◆ Aim of the exercise ◆
Below are entries; copy exactly the lines from the one with "intros Ho Hl." through the one with "assert (∃ u, optional_uuid", both included, and leave out the rest.

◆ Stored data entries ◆

(* ===== verification/McpServer.v ===== *)
(** * The MCP server: listing tools and handling tool calls

    Models [interfaces/mcp/context.py], [errors.py], [meta_tools.py],
    [server.py] and the check of [http_transport.py], over the use cases of
    CallTool.v, Approval.v, ToolsetAccess.v and ToolSearch.v.  The SDK's request
    context, its result types and the identifiers it makes are data of the
    model; telemetry and logs only observe, except that telemetry may replace
    the trace id.  [float_repr] is Python's [repr] of a score. *)

From Stdlib Require Import ZArith QArith Ascii Lia.
From stdpp Require Import base sets strings option list pretty.
From S2P Require Import Prelude Text Dict Errors Json Store AuditTrail Url Catalog Connectors Registry Toolsets ToolsetAdmin.
From S2P Require Import Identity Policy Approval Execution Lifecycle Retry CallTool ToolsetAccess ToolSearch.
Open Scope py_scope.

(** ** Request context ([shared/request_context.py], [context.py]) *)

Inductive ProtocolEra := Modern | Legacy.
#[export] Instance era_eq_dec : EqDecision ProtocolEra.
Proof. solve_decision. Defined.

Record RequestContext := mkRequestContext {
  rq_actor : ActorContext;
  rq_protocol_version : string;
  rq_protocol_era : ProtocolEra }.

(** What [context.py] reads of the SDK's [ServerRequestContext]: headers and
    path parameters are [None] where the request has no such mapping. *)
Record ServerRequestContext := mkServerContext {
  sc_request_id : option string;
  sc_protocol_version : string;
  sc_headers : option (dict string);
  sc_path_params : option (dict json) }.

Definition MODERN_PROTOCOL_VERSION : string := "2026-07-28".

(** [request_headers] *)
Definition request_headers (ctx : ServerRequestContext) : dict string :=
  match sc_headers ctx with
  | None => []
  | Some headers => foldl (λ d row, dset (lower row.1) row.2 d) [] headers
  end.

(** [resolve_endpoint_scope] *)
Definition resolve_endpoint_scope (ctx : ServerRequestContext) : res McpEndpointScope :=
  match sc_path_params ctx with
  | None => root_scope
  | Some params =>
      match dget "toolset_slug" params with
      | None | Some JNull => root_scope
      | Some (JStr slug) =>
          raise_if (str_empty slug)
            (ValueError "toolset endpoint path contained an invalid slug") ;;?
          toolset_scope slug
      | Some _ => Raise (ValueError "toolset endpoint path contained an invalid slug")
      end
  end.

Definition is_hex_char (c : ascii) : bool :=
  let n := code c in
  ((48 <=? n) && (n <=? 57) || (97 <=? n) && (n <=? 102) || (65 <=? n) && (n <=? 70))%N.

Fixpoint all_hex (s : string) : bool :=
  match s with EmptyString => true | String c s' => is_hex_char c && all_hex s' end.

(** [_TRACEPARENT_PATTERN.fullmatch]: the trace id of a match. *)
Definition traceparent_id (s : string) : option string :=
  let part start len := String.substring start len s in
  if (String.length s =? 55)%nat
     && all_hex (part 0 2)%nat && bool_decide (part 2 1 = "-")%nat
     && all_hex (part 3 32)%nat && bool_decide (part 35 1 = "-")%nat
     && all_hex (part 36 16)%nat && bool_decide (part 52 1 = "-")%nat
     && all_hex (part 53 2)%nat
  then Some (part 3 32)%nat else None.

(** [_trace_id]; [fresh] is [uuid.uuid4().hex]. *)
Definition trace_id_of (headers : dict string) (fresh : string) : string :=
  match traceparent_id (default "" (dget "traceparent" headers)) with
  | Some id => lower id
  | None => fresh
  end.

Definition anonymous_principal (tenant_id : string) : InternalPrincipal :=
  mkPrincipal anonymous_principal_id tenant_id Anonymous "anonymous".

(** [resolve_request_context] *)
Definition resolve_request_context (ctx : ServerRequestContext) (tenant_id : string)
    (principal : option InternalPrincipal) (fresh_request_id fresh_trace_id : string) :
    res RequestContext :=
  let? resolved_principal := match principal with
    | Some p => Ok p
    | None => new_principal (anonymous_principal tenant_id)
    end in
  let era := if bool_decide (sc_protocol_version ctx = MODERN_PROTOCOL_VERSION)
             then Modern else Legacy in
  Ok (mkRequestContext
        (mkActorContext (default fresh_request_id (sc_request_id ctx))
           (trace_id_of (request_headers ctx) fresh_trace_id) tenant_id (ip_id resolved_principal)
           (ip_authn_method resolved_principal)
           (principal_type_value (ip_principal_type resolved_principal)))
        (sc_protocol_version ctx) era).
Inductive ControlPlaneAnswer :=
| ADashboard (a : DashboardSummary)
| AUpstream (a : option UpstreamDetail)
| AUpstreams (a : Page UpstreamDetail)
| AImports (a : Page ImportJobSummary)
| AReviewOperations (a : Page ReviewOperationSummary)
| ATools (a : Page ToolSummary)
| ATool (a : option ToolDetail)
| AToolVersions (a : Page ToolVersionDetail)
| AToolBinding (a : option ToolBindingDetail)
| AToolVersion (a : option ToolVersionDetail)
| AApprovals (a : Page ApprovalSummary)
| AExecutions (a : Page ExecutionSummary)
| AExecution (a : option ExecutionSummary)
| AAttempts (a : Page ExecutionAttemptSummary)
| AAudits (a : Page AuditEventSummary)
| AProjection (a : SearchProjectionSummary).

Definition answer {A} (wrap : A → ControlPlaneAnswer) (r : res A) : res ControlPlaneAnswer :=
  let? a := r in Ok (wrap a).

Section Port.
Context `{DatabaseText} (percent : Z → Z → Q) (model : string) (dimensions : Z).

(** The adapter as an implementation of the port. *)
Definition run_query (db : Database) (tenant_id : string) (q : ControlPlaneQuery) :
    res ControlPlaneAnswer :=
  match q with
  | QDashboard => answer ADashboard (dashboard percent model dimensions db tenant_id)
  | QGetUpstream id => answer AUpstream (get_upstream db tenant_id id)
  | QListUpstreams o l ns st => answer AUpstreams (list_upstreams db tenant_id o l ns st)
  | QListImports o l st u => answer AImports (list_imports db tenant_id o l st u)
  | QListReviewOperations o l r c j =>
      answer AReviewOperations (list_review_operations db tenant_id o l r c j)
  | QListTools o l f => answer ATools (list_tools db tenant_id o l f)
  | QGetTool id => answer ATool (get_tool db tenant_id id)
  | QListToolVersions t o l => answer AToolVersions (list_tool_versions db tenant_id t o l)
  | QGetToolBinding id => answer AToolBinding (get_tool_binding db tenant_id id)
  | QGetToolVersion id => answer AToolVersion (get_tool_version db tenant_id id)
  | QGetToolVersionBinding id => answer AToolBinding (get_tool_version_binding db tenant_id id)
  | QListApprovals o l st p t => answer AApprovals (list_approvals db tenant_id o l st p t)
  | QListExecutions o l st p t tr => answer AExecutions (list_executions db tenant_id o l st p t tr)
  | QGetExecution id => answer AExecution (get_execution db tenant_id id)
  | QListExecutionAttempts x o l => answer AAttempts (list_execution_attempts db tenant_id x o l)
  | QListAuditEvents o l tr p t x out =>
      answer AAudits (list_audit_events db tenant_id o l tr p t x out)
  | QSearchProjectionStatus =>
      answer AProjection (search_projection_status percent model dimensions db tenant_id)
  end.
End Port.

(** ** A tenant's part of the database *)

Definition own {R} (tenant_of : R → UUID) (tenant : UUID) (rows : list R) : list R :=
  filter (λ r, tenant_of r = tenant) rows.

Definition tenant_part (tenant : UUID) (db : Database) : Database :=
  mkDatabase (own ur_tenant_id tenant (db_upstreams db)) (own tr_tenant_id tenant (db_tools db))
    (own vr_tenant_id tenant (db_versions db)) (own br_tenant_id tenant (db_bindings db))
    (own pr_tenant_id tenant (db_approvals db)) (own xm_tenant_id tenant (db_executions db))
    (own atr_tenant_id tenant (db_attempts db)) (own aur_tenant_id tenant (db_audits db))
    (own jr_tenant_id tenant (db_jobs db)) (own opr_tenant_id tenant (db_operations db))
    (own emr_tenant_id tenant (db_embeddings db)).

(** References stay inside a tenant: what the use cases maintain and the foreign
    keys, which name the other row's identifier only, do not. *)
Record refs_in_tenant (db : Database) : Prop := {
  rt_version v t : v ∈ db_versions db → t ∈ db_tools db → vr_tool_id v = tr_id t →
    vr_tenant_id v = tr_tenant_id t;
  rt_job j u : j ∈ db_jobs db → u ∈ db_upstreams db → ur_id u = jr_upstream_service_id j →
    ur_tenant_id u = jr_tenant_id j;
  rt_approval a t : a ∈ db_approvals db → t ∈ db_tools db → tr_id t = pr_tool_id a →
    tr_tenant_id t = pr_tenant_id a;
  rt_execution x t : x ∈ db_executions db → t ∈ db_tools db → tr_id t = xm_tool_id x →
    tr_tenant_id t = xm_tenant_id x;
  rt_embedding e v : e ∈ db_embeddings db → v ∈ db_versions db → vr_id v = emr_tool_version_id e →
    vr_tenant_id v = emr_tenant_id e }.
Lemma attempts_answer id o l :
  (0 ≤ o)%Z → (1 ≤ l ≤ 100)%Z →
  answers (ListExecutionAttempts id o l) (list_execution_attempts_route queries tenant_id id o l).
Proof.
  intros Ho Hl. unfold list_execution_attempts_route. simpl. rewrite get_execution_row. cbn [rbind].
  destruct (execution_row db tenant id) as [[x t]|] eqn:E; simpl.
  - unfold list_execution_attempts. rewrite tenant_ok. cbn [rbind].
    assert (∃ u, optional_uuid id = Some u) as [u Hu].
    { unfold execution_row in E. destruct (optional_uuid id); [eauto|done]. }
    rewrite Hu. rewrite <-(with_no_texts (page_of _ _ _ _ _)).
    eapply (answers_page_pure _ _ (by_int atr_attempt_number)); try done. intros body Hb. simpl. rewrite E. eauto.
  - apply answers_refused; simpl; [done|set_solver].
Qed.

(** ** Any request *)

Definition is_lookup (r : ReadRequest) : bool :=
  match r with
  | GetDashboard | GetUpstream _ | GetTool _ | GetToolVersion _ | GetToolVersionBinding _
  | GetToolBinding _ | GetExecution _ | GetSearchProjectionStatus => true
  | _ => false
  end.

Lemma lookups_answered r : is_lookup r = true → answers r (read_route queries tenant_id r).
Proof.
  destruct r; try done; intros _; simpl.
  - unfold get_dashboard. simpl. destruct (dashboard percent model dimensions db tenant_id) as [d|] eqn:E.
    + apply answers_shown. simpl. eauto.
    + unfold dashboard in E. by rewrite tenant_ok in E.
  - apply upstream_answers.
  - apply tool_answers.
  - apply tool_version_answers.
  - apply tool_version_binding_answers.
  - apply tool_binding_answers.
  - apply execution_answers.
  - unfold get_search_projection_status. simpl. unfold search_projection_status. rewrite tenant_ok.
    by apply answers_shown.
Qed.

◆ Reply to the exercise ◆
  intros Ho Hl. unfold list_execution_attempts_route. simpl. rewrite get_execution_row. cbn [rbind].
  destruct (execution_row db tenant id) as [[x t]|] eqn:E; simpl.
  - unfold list_execution_attempts. rewrite tenant_ok. cbn [rbind].
    assert (∃ u, optional_uuid id = Some u) as [u Hu].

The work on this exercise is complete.